At this, Lubbi heaved himself up from the bench to drag away an unsympathetic Kat, snarling under his breath.

“Is that how you feel?” Micki asked, taking a step closer to Jeanette. “That your life was over when that slouch headed for the hills? Or snuffed it—whatever it was he did.”

“Jen lost her daughter before that,” Nanna clarified in a soft voice behind Jeanette’s head.

“Oh bloody hell,” said Micki. “Now I understand what just happened. Sorry, Jen. Really.”

“Thanks,” said Jeanette, taking a final drag and stubbing the cigarette out under her shoe. “Sometimes I feel like that, but not today. It partly depends how it settles in your brain—the booze, I mean.”

She took another swig from the wine bottle and put it back in her bag. Lubbi returned, pushing Kat in front of him.

“Sorry Jen,” she said dismally, gently touching Jeanette’s shoulder. “I didn’t know . . . You know I didn’t mean anything by it?”

Jeanette nodded.

“It’s fine,” she reassured her, whereupon Kat dejectedly slunk away and Lubbi sat back down on the bench.

“Your old man,” he said, leaning forward with his hands clasped between his knees so that he could look her in the eyes. “Your ex-husband, I mean. Are you still in touch?”

“No, we’re not. We text each other on Charlotte’s birthday, that’s all. And on her death day too,” she added more quietly, although she didn’t really want to think about it.

“You were married,” Lubbi argued. “You went through a tough time together. I don’t understand how he could let you go so completely. Why didn’t he try to help you get back on the right track, if you see what I mean. Does it upset you—me saying that? Should I shut up?”

Jeanette smiled at him. No, she wasn’t upset, and she didn’t want Lubbi to shut up. But his questions weren’t the easiest to answer.

“It was a mutual decision to go our separate ways,” she said in defence of her husband. “He couldn’t put up with me—seeing me in the state I was in—nor could I. It was me who was lying and deceitful and betraying and couldn’t look myself in the mirror. Or him in the eyes. He didn’t do anything wrong.”

“You can’t be sure of that,” said Lubbi without a hint of irony. “Perhaps it was your old man who got rid of him. Your lover, I mean.”

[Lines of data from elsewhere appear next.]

(* ===== verification/Gateway.v ===== *)
(** * Gateway routing

    Models [services/model_registry.py] ([ModelRegistryService]),
    [clients/model_inference.py] ([ModelInferenceClient]) and the channel
    bookkeeping of [services/health.py] ([BackendHealthMonitor]): the registry
    every operation of which runs under one lock, the life of one inference call
    around [acquire_server] and [release_server], and the interleavings of
    registrations, heartbeats, removals, health probes and calls. *)

From S2P Require Export PyStr.
From stdpp Require Import options.

Local Open Scope Z_scope.

(** ** The registry

    Times are those of [time.monotonic], in nanoseconds. *)

Definition HEARTBEAT_TIMEOUT : Z := 15 * 10 ^ 9.

(** [RegisteredModelServer]; the id is the key of [_servers]. *)
Record model_server : Type := ModelServer {
  ms_endpoint : string;
  ms_model : string;
  ms_heartbeat : Z;
  ms_in_flight : Z;
  ms_managed : bool;
  ms_healthy : bool;
  ms_failures : Z;
  ms_removed : bool;
}.

#[export] Instance model_server_eq_dec : EqDecision model_server.
Proof. solve_decision. Defined.

(** [ModelRegistryService._servers] *)
Definition servers : Type := dict string model_server.

(** The assignments to a field of a server. *)
Definition set_in_flight (n : Z) (x : model_server) : model_server :=
  ModelServer (ms_endpoint x) (ms_model x) (ms_heartbeat x) n (ms_managed x) (ms_healthy x)
    (ms_failures x) (ms_removed x).
Definition set_heartbeat (t : Z) (x : model_server) : model_server :=
  ModelServer (ms_endpoint x) (ms_model x) t (ms_in_flight x) (ms_managed x) (ms_healthy x)
    (ms_failures x) (ms_removed x).
Definition set_removed (x : model_server) : model_server :=
  ModelServer (ms_endpoint x) (ms_model x) (ms_heartbeat x) (ms_in_flight x) (ms_managed x)
    (ms_healthy x) (ms_failures x) true.
Definition set_managed (x : model_server) : model_server :=
  ModelServer (ms_endpoint x) (ms_model x) (ms_heartbeat x) (ms_in_flight x) true false
    (ms_failures x) (ms_removed x).
Definition set_health (ok : bool) (failures : Z) (x : model_server) : model_server :=
  ModelServer (ms_endpoint x) (ms_model x) (ms_heartbeat x) (ms_in_flight x) (ms_managed x)
    ok failures (ms_removed x).
(** Whatever a selection of any operation does to the cache, the entries of the
    operation stay cold, and a selection for the operation is a cold one. *)
Lemma select_is_cold (s s' : selector) q prefer r :
  sound_selector s → cache_cold s → select s q prefer = (s', r) →
  cache_cold s'
  ∧ (q_op (normalize_query s q) = o → ∀ x, r = Ok x → cold_answer s q prefer x).
Proof.
  intros Hsound Hcache Hsel.
  pose proof (select_setting import_ok prepare wall catalog_digest policy_digest s q prefer) as Hset.
  rewrite Hsel in Hset. simpl in Hset.
  assert (s_cache s' = s_cache s → cache_cold s') as Hsame.
  { intros Heq key x. rewrite Heq. intros Hx. by apply (entry_cold_setting s), Hcache. }
  unfold Selector.select in Hsel.
  destruct (prepare_call s q) as [[[[q' spec] fs] d]|e] eqn:Hcall.
  2: { injection Hsel as <- <-. split; [done|by intros ? ?]. }
  assert (q' = normalize_query s q) as Hq' by by apply prepare_call_ok in Hcall as (-> & _).
  destruct (dget (s_cache s) _) as [c|] eqn:Hk.
  { injection Hsel as <- <-. split; [done|]. intros Hqo x [= <-].
    eapply entry_answers; [done|exact Hcall|congruence|]. by apply Hcache. }
  destruct (candidates s q' spec fs d prefer) as [ordered|e] eqn:Ho.
  2: { injection Hsel as <- <-. by split. }
  destruct (prepare_first s q' fs d ordered) as [s1 r1] eqn:Hp.
  pose proof (prepare_first_ok _ _ _ _ _ _ _ _ _ _ _ Hp) as (Hc1 & _ & _).
  destruct r1 as [x|e]; injection Hsel as <- <-; [|split; [by apply Hsame|done]].
  assert (cold_answer s q prefer x) as Hcold.
  { apply prepare_first_cold in Hp as (xs & Hl & Hx & Ht).
    exists q', spec, fs, d, ordered, xs, x. by split_and!. }
  split; [|by intros _ ? [= <-]]. intros key y. simpl. rewrite Hc1, dget_dset. case_decide as Hkey.
  - intros [= <-]. apply (entry_cold_setting s); [done..|]. exists q, q', spec, fs, d.
    subst key. by split_and!.
  - intros Hy. by apply (entry_cold_setting s), Hcache.
Qed.
End select_cold.

(** ** The site *)
Section site.
Context {plan handle device : Type} `{device_dec : EqDecision device}.
Context (import_ok : string → bool)
  (prepare : impl → facts → dict string obj → res handle)
  (wall : impl → facts → handle → Z)
  (catalog_digest : list row_payload → string)
  (policy_digest : string → string → list rule_payload_t → list rule_payload_t → option plan → string)
  (profile_of : device → device_profile).

Notation selection := (selection (handle := handle)).
Notation selector := (selector (plan := plan) (handle := handle)).
Notation cold_answer := (cold_answer import_ok prepare).

(** The arguments of one call of [CallSite.select]. *)
Record site_call : Type := SiteCall {
  ca_device : option device;
  ca_dtype : dict string string;
  ca_quant : option physical_signature;
  ca_dims : dict string obj;
  ca_attrs : dict string obj;
  ca_mode : option string;
}.

(** The process-wide selector; [rt_owner] counts its replacements. *)
Record runtime : Type := Runtime { rt_owner : Z; rt_selector : selector }.

(** A [Selection] object.  The selector keeps one object per cache key until the
    cache is cleared, so owner, epoch and key are its identity. *)
Record selected : Type := Selected {
  sd_owner : Z;
  sd_epoch : Z;
  sd_key : selection_key;
  sd_value : selection;
}.

Definition identity (x : selected) : Z * Z * selection_key := (sd_owner x, sd_epoch x, sd_key x).

(** [x is y] *)
Definition same_object (x y : selected) : bool := bool_decide (identity x = identity y).

(** [_memo_key]: a tuple is compared with [==], so its parts are represented by
    [canon], and hashed, so a list or a mapping raises.  [None] stands for a
    missing part. *)
Record memo_key : Type := MemoKey {
  me_mode : string;
  me_device : option device;
  me_parts : list value;
}.
#[export] Instance memo_key_eq_dec : EqDecision memo_key.
Proof using device_dec. solve_decision. Defined.

(** [_key_plan]: the names of the key paths by namespace. *)
Record key_plan : Type := KeyPlan {
  kp_dtype : list string;
  kp_shape : list string;
  kp_attrs : list string;
  kp_quant : list string;
}.

Definition part_of (o : option obj) : res value :=
  match o with
  | None => Ok VNone
  | Some (OVal v) => Ok (canon v)
  | Some _ => Err TypeError
  end.

(** [_quant_part] on a signature: its attribute of that name, [None] for a name
    that is no attribute. *)
Definition quant_part (quant : option physical_signature) (name : string) : value :=
  match quant with
  | None => VNone
  | Some s =>
      if String.eqb name "format" then VStr (s_format s)
      else if String.eqb name "layout" then opt_str (s_layout s)
      else if String.eqb name "granularity" then opt_str (s_granularity s)
      else if String.eqb name "scale_dtype" then opt_str (s_scale_dtype s)
      else if String.eqb name "storage_dtype" then opt_str (s_storage_dtype s)
      else if String.eqb name "block_shape" then
        match s_block_shape s with Some l => VTup (VInt <$> l) | None => VNone end
      else VNone
  end.

Definition mk_memo_key (kp : key_plan) (dev : option device) (dtype : dict string string)
    (quant : option physical_signature) (shape attrs : dict string obj) (mode : string)
    : res memo_key :=
  shapes ← rmap (λ n, part_of (dget shape n)) (kp_shape kp);
  values ← rmap (λ n, part_of (dget attrs n)) (kp_attrs kp);
  Ok (MemoKey mode dev
        (((λ n, opt_str (dget dtype n)) <$> kp_dtype kp) ++ shapes ++ values
         ++ (quant_part quant <$> kp_quant kp))).

(** The fields of [CallSite]. *)
Definition fingerprint_t : Type :=
  string * string * (string * option string * option Z) * (string * list string) * Z.

Record call_site : Type := CallSiteState {
  st_op : string;
  st_role : string;
  st_prefer : list string;
  st_dims : dict string obj;
  st_attrs : dict string obj;
  st_memo : dict memo_key selected;
  st_paths : list string;
  st_plan : key_plan;
  st_fingerprint : option fingerprint_t;
  st_frozen : option (dict string selected);
}.

(** [CallSite.__init__] *)
Definition mk_site (op role : string) (prefer : list string) (dims attrs : dict string obj)
    : call_site :=
  CallSiteState op role prefer dims attrs [] [] (KeyPlan [] [] [] []) None None.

At first, Jeanette thought he was joking, but she saw from his serious expression that this wasn’t the case. Laughter bubbled up inside her, but she didn’t want to hurt Lubbi. Instead she looked down at her tightly clenched hands and took a couple of deep breaths.

“He’s a good person—my ex-husband,” she clarified. “I want nothing except for him to be happy. I set him free because he deserved that, because he deserved a new chance.”

Lubbi reached across Micki and put his hand on her knee. The warmth spread through the denim and into her tepid body.

“You do too, sweetheart,” he said. “Give yourself a second chance. Leave this life. Stop boozing. See a counsellor. Do something.”

And of course she could have done all that, but the rot within her had reached the point of no return. The putrid and tainted thing that was her soul could not be saved either by self-help or therapy.